Perhaps you get a call from “your attorney”, or your attorney gets a call from “you”. Or your “boss” or your “HR department” phone you. Perhaps the call is to ask for sensitive information or perhaps it is to ask for money. A particularly successful fraud here, because of its emotional content, could be a variation on “Hi Mum and Dad, I have a problem, can you send me R10k urgently please?
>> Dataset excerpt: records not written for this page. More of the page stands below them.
(** What a reconcile does, in order. *)
Inductive effect :=
  | DidStop (key : string)
  | DidForget (key : string)
  | DidPatchFinalizers (l : list string)
  | DidEnsure (key hash : string) (spec : Spec)
  | DidEmit (e : Event)
  | DidWriteStatus (s : Api.DriftCheckStatus).

(** controllerutil: the list of finalizers of an object. *)
Class FinalizerOps := { AddFinalizer : list string → string → list string; RemoveFinalizer : list string → string → list string }.
Class FinalizerLaws `{FinalizerOps} : Prop := {
  add_adds : ∀ l f g, g ∈ AddFinalizer l f ↔ g = f ∨ g ∈ l;
  remove_removes : ∀ l f g, g ∈ RemoveFinalizer l f ↔ g ≠ f ∧ g ∈ l
}.

Definition ContainsFinalizer (dc : Api.DriftCheck) : bool := bool_decide (Api.Finalizer ∈ Api.Finalizers dc).

Record Reconciler := mkReconciler { StatusRefreshInterval : Duration; SecretRetryInterval : Duration; has_recorder : bool }.

Definition DefaultStatusRefreshInterval : Duration := 15 * time_Second.
Definition DefaultSecretRetryInterval : Duration := 30 * time_Second.

Definition applyDefaults (r : Reconciler) : Reconciler :=
  mkReconciler (positive_or DefaultStatusRefreshInterval (StatusRefreshInterval r))
    (positive_or DefaultSecretRetryInterval (SecretRetryInterval r)) (has_recorder r).

(** A reconcile returns when to come back, or an error. *)
Definition outcome : Type := Duration + string.

Section reconcile.
Context `{FloatOverflow} `{UnicodePrint} `{ConditionStore} `{MapOrder} `{SpecEncoder} `{FinalizerOps}.
(** How often retry.DefaultRetry attempts. *)
Variable retry_steps : nat.
Variable registry : Runners.RegistryOptions.

Definition object_key (dc : Api.DriftCheck) : string := Api.Namespace dc +:+ "/" +:+ Api.Name dc.

(** record: an event goes to the recorder, if there is one. *)
Definition record (r : Reconciler) (es : list Event) : list effect := if has_recorder r then DidEmit <$> es else [].

(** ** Secrets *)

(** The loop of resolveSecrets over the references; what reading one of them gives. *)
Definition resolve_one (w : world) (path : string) (ref : Api.SecretKeyRef) : string + string :=
  match w_secret w (Api.SecretName ref) with
  | NotFound => inl (path +:+ ": secret " +:+ strconv_Quote (Api.SecretName ref) +:+ " not found")
  | Unreadable text => inl (path +:+ ": reading secret " +:+ strconv_Quote (Api.SecretName ref) +:+ ": " +:+ text)
  | Found data =>
      match data !! Api.SecretKey ref with
      | Some value => inr value
      | None => inl (path +:+ ": secret " +:+ strconv_Quote (Api.SecretName ref) +:+ " has no key " +:+ strconv_Quote (Api.SecretKey ref))
      end
  end.

Fixpoint resolve_all (w : world) (refs : list (string * Api.SecretKeyRef)) (out : gmap string string) : string + gmap string string :=
  match refs with
  | [] => inr out
  | (path, ref) :: refs => match resolve_one w path ref with inl err => inl err | inr value => resolve_all w refs (<[path := value]> out) end
  end.

Definition resolveSecrets (w : world) (dc : Api.DriftCheck) : string + gmap string string :=
  resolve_all w (range_map (Api.SecretRefs (Api.Spec dc))) ∅.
Send it to…”.
You know the voice so you trust the call, but the reality of course is that a criminal has fed a sample of someone’s voice into an AI program and duplicated it perfectly (or at least perfectly enough to fool you in the heat of the moment). No doubt cloned video calls and other AI powered scams will proliferate soon if they aren’t already doing so.
Once again, constant awareness is the key to protecting yourself from this sort of scam. Never let your guard down!